RECORDS FOR PROCESSING section start

Lemma binaryToLatLon_ignores_tail_witness :
  (65 <= length (replicate 65 "1"%char))%nat /\
  binaryToLatLon (replicate 65 "1"%char ++ str "0") = binaryToLatLon (replicate 65 "1"%char).
Proof.
  assert (H : (65 <= length (replicate 65 "1"%char))%nat) by (vm_compute; lia).
  exact (conj H (binaryToLatLon_ignores_tail (replicate 65 "1"%char) (str "0") H)).
Defined.

(** ** The results of a transmission and what is rebuilt from them *)

Lemma chunks_of_bitstring (d : jsstring) :
  bitstring d -> Forall bitstring (chunks_of d).
Proof.
  induction d as [| a | a b r IH] using list_pair_ind; intros Hd; cbn [chunks_of].
  - constructor.
  - apply Forall_cons in Hd as [Ha _]. apply Forall_cons_2; [|constructor].
    apply Forall_cons_2; [exact Ha|]. apply Forall_cons_2; [apply is_bit_zero | constructor].
  - apply Forall_cons in Hd as [Ha Hd]. apply Forall_cons in Hd as [Hb Hd].
    apply Forall_cons_2; [|now apply IH].
    apply Forall_cons_2; [exact Ha|]. apply Forall_cons_2; [exact Hb | constructor].
Qed.

(** Result [i] of a transmission, field by field. *)
Lemma pipeline_lookup (binaryData qkdKey : jsstring) (data : ResponseData) (i : nat)
    (r : TransmissionResult) :
  transmissionResults
    (build_results (split_chunks binaryData)
       (encrypt_chunks (split_chunks binaryData) qkdKey) qkdKey data) !! i = Some r ->
  exists ch,
    split_chunks binaryData !! i = Some ch /\ length ch = 2%nat /\
    (bitstring binaryData -> bitstring ch) /\
    index r = i /\ originalChunk r = ch /\
    encryptedChunk r = oneTimePadEncrypt ch qkdKey (key_offset i qkdKey) /\
    keyOffset r = key_offset i qkdKey.
Proof.
  intros Hr. cbn [build_results transmissionResults] in Hr.
  apply list_lookup_imap_Some in Hr as (enc & Henc & ->).
  unfold encrypt_chunks in Henc.
  apply list_lookup_imap_Some in Henc as (ch & Hch & ->).
  exists ch. split; [exact Hch|].
  assert (Hlen : length ch = 2%nat).
  { rewrite split_chunks_chunks_of in Hch.
    pose proof (chunks_of_lengths binaryData) as Hall.
    rewrite Forall_lookup in Hall. exact (Hall i ch Hch). }
  split; [exact Hlen|]. split.
  - intros Hbits. rewrite split_chunks_chunks_of in Hch.
    pose proof (chunks_of_bitstring binaryData Hbits) as Hall.
    rewrite Forall_lookup in Hall. exact (Hall i ch Hch).
  - cbn [transmission_result index originalChunk encryptedChunk keyOffset].
    rewrite Hch. destruct ch; [discriminate | repeat split].
Qed.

RECORDS FOR PROCESSING section end

From the first record to the last, print each one exactly.

Lemma binaryToLatLon_ignores_tail_witness :
  (65 <= length (replicate 65 "1"%char))%nat /\
  binaryToLatLon (replicate 65 "1"%char ++ str "0") = binaryToLatLon (replicate 65 "1"%char).
Proof.
  assert (H : (65 <= length (replicate 65 "1"%char))%nat) by (vm_compute; lia).
  exact (conj H (binaryToLatLon_ignores_tail (replicate 65 "1"%char) (str "0") H)).
Defined.

(** ** The results of a transmission and what is rebuilt from them *)

Lemma chunks_of_bitstring (d : jsstring) :
  bitstring d -> Forall bitstring (chunks_of d).
Proof.
  induction d as [| a | a b r IH] using list_pair_ind; intros Hd; cbn [chunks_of].
  - constructor.
  - apply Forall_cons in Hd as [Ha _]. apply Forall_cons_2; [|constructor].
    apply Forall_cons_2; [exact Ha|]. apply Forall_cons_2; [apply is_bit_zero | constructor].
  - apply Forall_cons in Hd as [Ha Hd]. apply Forall_cons in Hd as [Hb Hd].
    apply Forall_cons_2; [|now apply IH].
    apply Forall_cons_2; [exact Ha|]. apply Forall_cons_2; [exact Hb | constructor].
Qed.

(** Result [i] of a transmission, field by field. *)
Lemma pipeline_lookup (binaryData qkdKey : jsstring) (data : ResponseData) (i : nat)
    (r : TransmissionResult) :
  transmissionResults
    (build_results (split_chunks binaryData)
       (encrypt_chunks (split_chunks binaryData) qkdKey) qkdKey data) !! i = Some r ->
  exists ch,
    split_chunks binaryData !! i = Some ch /\ length ch = 2%nat /\
    (bitstring binaryData -> bitstring ch) /\
    index r = i /\ originalChunk r = ch /\
    encryptedChunk r = oneTimePadEncrypt ch qkdKey (key_offset i qkdKey) /\
    keyOffset r = key_offset i qkdKey.
Proof.
  intros Hr. cbn [build_results transmissionResults] in Hr.
  apply list_lookup_imap_Some in Hr as (enc & Henc & ->).
  unfold encrypt_chunks in Henc.
  apply list_lookup_imap_Some in Henc as (ch & Hch & ->).
  exists ch. split; [exact Hch|].
  assert (Hlen : length ch = 2%nat).
  { rewrite split_chunks_chunks_of in Hch.
    pose proof (chunks_of_lengths binaryData) as Hall.
    rewrite Forall_lookup in Hall. exact (Hall i ch Hch). }
  split; [exact Hlen|]. split.
  - intros Hbits. rewrite split_chunks_chunks_of in Hch.
    pose proof (chunks_of_bitstring binaryData Hbits) as Hall.
    rewrite Forall_lookup in Hall. exact (Hall i ch Hch).
  - cbn [transmission_result index originalChunk encryptedChunk keyOffset].
    rewrite Hch. destruct ch; [discriminate | repeat split].
Qed.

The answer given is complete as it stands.